• **TASK BRIEF**
Give back every entry, copied exactly.

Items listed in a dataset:
*** Begin section ***

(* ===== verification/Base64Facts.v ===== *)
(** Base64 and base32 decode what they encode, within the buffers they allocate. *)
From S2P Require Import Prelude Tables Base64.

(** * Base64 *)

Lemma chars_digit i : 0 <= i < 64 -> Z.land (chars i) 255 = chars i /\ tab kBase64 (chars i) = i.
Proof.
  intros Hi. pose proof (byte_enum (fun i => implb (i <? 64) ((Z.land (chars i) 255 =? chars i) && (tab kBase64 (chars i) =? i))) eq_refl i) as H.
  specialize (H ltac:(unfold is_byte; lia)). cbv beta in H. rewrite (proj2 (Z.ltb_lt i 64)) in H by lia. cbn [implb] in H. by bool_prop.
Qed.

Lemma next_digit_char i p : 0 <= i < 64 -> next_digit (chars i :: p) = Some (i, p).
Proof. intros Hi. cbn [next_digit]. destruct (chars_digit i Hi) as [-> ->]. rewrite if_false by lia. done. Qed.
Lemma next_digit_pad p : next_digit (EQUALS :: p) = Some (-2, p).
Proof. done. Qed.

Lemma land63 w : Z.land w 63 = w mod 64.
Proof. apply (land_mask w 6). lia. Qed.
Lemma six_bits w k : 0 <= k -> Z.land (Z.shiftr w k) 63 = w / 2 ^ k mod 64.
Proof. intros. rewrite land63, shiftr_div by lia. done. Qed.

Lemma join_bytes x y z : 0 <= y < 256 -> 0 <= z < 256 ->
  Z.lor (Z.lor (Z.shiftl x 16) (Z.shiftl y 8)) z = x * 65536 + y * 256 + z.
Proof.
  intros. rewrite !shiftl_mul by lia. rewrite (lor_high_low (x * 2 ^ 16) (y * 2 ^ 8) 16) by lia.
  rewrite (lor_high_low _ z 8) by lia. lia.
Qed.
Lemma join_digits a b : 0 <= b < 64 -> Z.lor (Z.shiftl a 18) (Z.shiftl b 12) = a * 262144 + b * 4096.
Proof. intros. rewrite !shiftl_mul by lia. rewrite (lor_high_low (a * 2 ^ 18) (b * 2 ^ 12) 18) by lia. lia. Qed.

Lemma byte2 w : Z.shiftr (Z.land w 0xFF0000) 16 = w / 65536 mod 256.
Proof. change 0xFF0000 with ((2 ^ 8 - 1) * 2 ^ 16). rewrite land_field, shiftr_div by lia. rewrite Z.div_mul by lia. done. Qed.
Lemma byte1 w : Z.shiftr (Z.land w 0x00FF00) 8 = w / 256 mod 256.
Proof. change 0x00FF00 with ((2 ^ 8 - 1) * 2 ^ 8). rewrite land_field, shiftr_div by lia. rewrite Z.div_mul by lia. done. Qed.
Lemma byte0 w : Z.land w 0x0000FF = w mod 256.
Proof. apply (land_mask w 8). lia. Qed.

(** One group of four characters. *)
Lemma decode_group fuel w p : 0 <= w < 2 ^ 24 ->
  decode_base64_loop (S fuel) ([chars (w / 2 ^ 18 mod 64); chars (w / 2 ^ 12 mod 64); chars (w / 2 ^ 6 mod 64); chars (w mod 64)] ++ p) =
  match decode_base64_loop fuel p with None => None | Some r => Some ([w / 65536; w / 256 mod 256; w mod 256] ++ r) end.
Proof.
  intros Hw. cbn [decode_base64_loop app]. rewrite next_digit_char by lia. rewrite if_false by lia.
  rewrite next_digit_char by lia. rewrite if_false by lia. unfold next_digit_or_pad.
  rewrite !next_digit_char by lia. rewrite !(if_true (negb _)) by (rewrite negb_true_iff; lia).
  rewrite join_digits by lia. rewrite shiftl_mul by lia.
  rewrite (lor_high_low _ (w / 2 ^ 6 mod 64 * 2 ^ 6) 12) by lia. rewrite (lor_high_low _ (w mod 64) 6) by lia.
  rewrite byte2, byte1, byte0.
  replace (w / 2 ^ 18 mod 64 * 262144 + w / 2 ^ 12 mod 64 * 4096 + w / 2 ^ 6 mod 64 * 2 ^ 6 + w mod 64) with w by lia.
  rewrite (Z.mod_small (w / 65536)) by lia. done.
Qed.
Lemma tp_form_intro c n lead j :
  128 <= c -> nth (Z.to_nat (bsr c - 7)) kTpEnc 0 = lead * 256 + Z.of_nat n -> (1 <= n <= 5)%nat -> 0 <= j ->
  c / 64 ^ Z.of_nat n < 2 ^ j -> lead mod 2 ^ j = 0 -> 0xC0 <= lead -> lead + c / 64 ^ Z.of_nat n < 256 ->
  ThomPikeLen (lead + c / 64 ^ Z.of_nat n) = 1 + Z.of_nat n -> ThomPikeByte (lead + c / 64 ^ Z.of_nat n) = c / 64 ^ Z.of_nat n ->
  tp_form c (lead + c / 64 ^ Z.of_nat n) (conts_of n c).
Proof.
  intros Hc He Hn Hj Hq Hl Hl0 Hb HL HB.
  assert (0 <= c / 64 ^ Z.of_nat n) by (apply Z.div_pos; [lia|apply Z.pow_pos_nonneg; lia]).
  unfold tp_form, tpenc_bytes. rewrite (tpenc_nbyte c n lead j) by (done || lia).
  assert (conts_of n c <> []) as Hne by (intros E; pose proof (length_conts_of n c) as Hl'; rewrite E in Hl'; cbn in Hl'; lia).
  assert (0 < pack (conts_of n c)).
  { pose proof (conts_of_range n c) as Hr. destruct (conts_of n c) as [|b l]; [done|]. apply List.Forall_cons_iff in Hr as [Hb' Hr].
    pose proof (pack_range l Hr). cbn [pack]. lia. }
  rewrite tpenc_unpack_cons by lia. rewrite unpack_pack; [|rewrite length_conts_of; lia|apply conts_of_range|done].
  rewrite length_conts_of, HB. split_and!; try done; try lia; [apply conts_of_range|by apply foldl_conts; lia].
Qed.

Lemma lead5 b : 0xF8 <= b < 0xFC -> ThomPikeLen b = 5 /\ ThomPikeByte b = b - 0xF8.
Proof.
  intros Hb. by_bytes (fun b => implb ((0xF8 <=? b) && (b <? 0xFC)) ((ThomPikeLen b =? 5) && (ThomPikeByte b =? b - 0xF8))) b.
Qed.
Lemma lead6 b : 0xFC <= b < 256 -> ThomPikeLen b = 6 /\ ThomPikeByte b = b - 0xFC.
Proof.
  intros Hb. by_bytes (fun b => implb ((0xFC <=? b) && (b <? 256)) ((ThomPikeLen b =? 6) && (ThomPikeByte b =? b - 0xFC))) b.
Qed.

*** End section ***

• **RESULT**
(* ===== verification/Base64Facts.v ===== *)
(** Base64 and base32 decode what they encode, within the buffers they allocate. *)
From S2P Require Import Prelude Tables Base64.

(** * Base64 *)

Lemma chars_digit i : 0 <= i < 64 -> Z.land (chars i) 255 = chars i /\ tab kBase64 (chars i) = i.
Proof.
  intros Hi. pose proof (byte_enum (fun i => implb (i <? 64) ((Z.land (chars i) 255 =? chars i) && (tab kBase64 (chars i) =? i))) eq_refl i) as H.
  specialize (H ltac:(unfold is_byte; lia)). cbv beta in H. rewrite (proj2 (Z.ltb_lt i 64)) in H by lia. cbn [implb] in H. by bool_prop.
Qed.

Lemma next_digit_char i p : 0 <= i < 64 -> next_digit (chars i :: p) = Some (i, p).
Proof. intros Hi. cbn [next_digit]. destruct (chars_digit i Hi) as [-> ->]. rewrite if_false by lia. done. Qed.
Lemma next_digit_pad p : next_digit (EQUALS :: p) = Some (-2, p).
Proof. done. Qed.

Lemma land63 w : Z.land w 63 = w mod 64.
Proof. apply (land_mask w 6). lia. Qed.
Lemma six_bits w k : 0 <= k -> Z.land (Z.shiftr w k) 63 = w / 2 ^ k mod 64.
Proof. intros. rewrite land63, shiftr_div by lia. done. Qed.

Lemma join_bytes x y z : 0 <= y < 256 -> 0 <= z < 256 ->
  Z.lor (Z.lor (Z.shiftl x 16) (Z.shiftl y 8)) z = x * 65536 + y * 256 + z.
Proof.
  intros. rewrite !shiftl_mul by lia. rewrite (lor_high_low (x * 2 ^ 16) (y * 2 ^ 8) 16) by lia.
  rewrite (lor_high_low _ z 8) by lia. lia.
Qed.
Lemma join_digits a b : 0 <= b < 64 -> Z.lor (Z.shiftl a 18) (Z.shiftl b 12) = a * 262144 + b * 4096.
Proof. intros. rewrite !shiftl_mul by lia. rewrite (lor_high_low (a * 2 ^ 18) (b * 2 ^ 12) 18) by lia. lia. Qed.

Lemma byte2 w : Z.shiftr (Z.land w 0xFF0000) 16 = w / 65536 mod 256.
Proof. change 0xFF0000 with ((2 ^ 8 - 1) * 2 ^ 16). rewrite land_field, shiftr_div by lia. rewrite Z.div_mul by lia. done. Qed.
Lemma byte1 w : Z.shiftr (Z.land w 0x00FF00) 8 = w / 256 mod 256.
Proof. change 0x00FF00 with ((2 ^ 8 - 1) * 2 ^ 8). rewrite land_field, shiftr_div by lia. rewrite Z.div_mul by lia. done. Qed.
Lemma byte0 w : Z.land w 0x0000FF = w mod 256.
Proof. apply (land_mask w 8). lia. Qed.

(** One group of four characters. *)
Lemma decode_group fuel w p : 0 <= w < 2 ^ 24 ->
  decode_base64_loop (S fuel) ([chars (w / 2 ^ 18 mod 64); chars (w / 2 ^ 12 mod 64); chars (w / 2 ^ 6 mod 64); chars (w mod 64)] ++ p) =
  match decode_base64_loop fuel p with None => None | Some r => Some ([w / 65536; w / 256 mod 256; w mod 256] ++ r) end.
Proof.
  intros Hw. cbn [decode_base64_loop app]. rewrite next_digit_char by lia. rewrite if_false by lia.
  rewrite next_digit_char by lia. rewrite if_false by lia. unfold next_digit_or_pad.
  rewrite !next_digit_char by lia. rewrite !(if_true (negb _)) by (rewrite negb_true_iff; lia).
  rewrite join_digits by lia. rewrite shiftl_mul by lia.
  rewrite (lor_high_low _ (w / 2 ^ 6 mod 64 * 2 ^ 6) 12) by lia. rewrite (lor_high_low _ (w mod 64) 6) by lia.
  rewrite byte2, byte1, byte0.
  replace (w / 2 ^ 18 mod 64 * 262144 + w / 2 ^ 12 mod 64 * 4096 + w / 2 ^ 6 mod 64 * 2 ^ 6 + w mod 64) with w by lia.
  rewrite (Z.mod_small (w / 65536)) by lia. done.
Qed.
Lemma tp_form_intro c n lead j :
  128 <= c -> nth (Z.to_nat (bsr c - 7)) kTpEnc 0 = lead * 256 + Z.of_nat n -> (1 <= n <= 5)%nat -> 0 <= j ->
  c / 64 ^ Z.of_nat n < 2 ^ j -> lead mod 2 ^ j = 0 -> 0xC0 <= lead -> lead + c / 64 ^ Z.of_nat n < 256 ->
  ThomPikeLen (lead + c / 64 ^ Z.of_nat n) = 1 + Z.of_nat n -> ThomPikeByte (lead + c / 64 ^ Z.of_nat n) = c / 64 ^ Z.of_nat n ->
  tp_form c (lead + c / 64 ^ Z.of_nat n) (conts_of n c).
Proof.
  intros Hc He Hn Hj Hq Hl Hl0 Hb HL HB.
  assert (0 <= c / 64 ^ Z.of_nat n) by (apply Z.div_pos; [lia|apply Z.pow_pos_nonneg; lia]).
  unfold tp_form, tpenc_bytes. rewrite (tpenc_nbyte c n lead j) by (done || lia).
  assert (conts_of n c <> []) as Hne by (intros E; pose proof (length_conts_of n c) as Hl'; rewrite E in Hl'; cbn in Hl'; lia).
  assert (0 < pack (conts_of n c)).
  { pose proof (conts_of_range n c) as Hr. destruct (conts_of n c) as [|b l]; [done|]. apply List.Forall_cons_iff in Hr as [Hb' Hr].
    pose proof (pack_range l Hr). cbn [pack]. lia. }
  rewrite tpenc_unpack_cons by lia. rewrite unpack_pack; [|rewrite length_conts_of; lia|apply conts_of_range|done].
  rewrite length_conts_of, HB. split_and!; try done; try lia; [apply conts_of_range|by apply foldl_conts; lia].
Qed.

Lemma lead5 b : 0xF8 <= b < 0xFC -> ThomPikeLen b = 5 /\ ThomPikeByte b = b - 0xF8.
Proof.
  intros Hb. by_bytes (fun b => implb ((0xF8 <=? b) && (b <? 0xFC)) ((ThomPikeLen b =? 5) && (ThomPikeByte b =? b - 0xF8))) b.
Qed.
Lemma lead6 b : 0xFC <= b < 256 -> ThomPikeLen b = 6 /\ ThomPikeByte b = b - 0xFC.
Proof.
  intros Hb. by_bytes (fun b => implb ((0xFC <=? b) && (b <? 256)) ((ThomPikeLen b =? 6) && (ThomPikeByte b =? b - 0xFC))) b.
Qed.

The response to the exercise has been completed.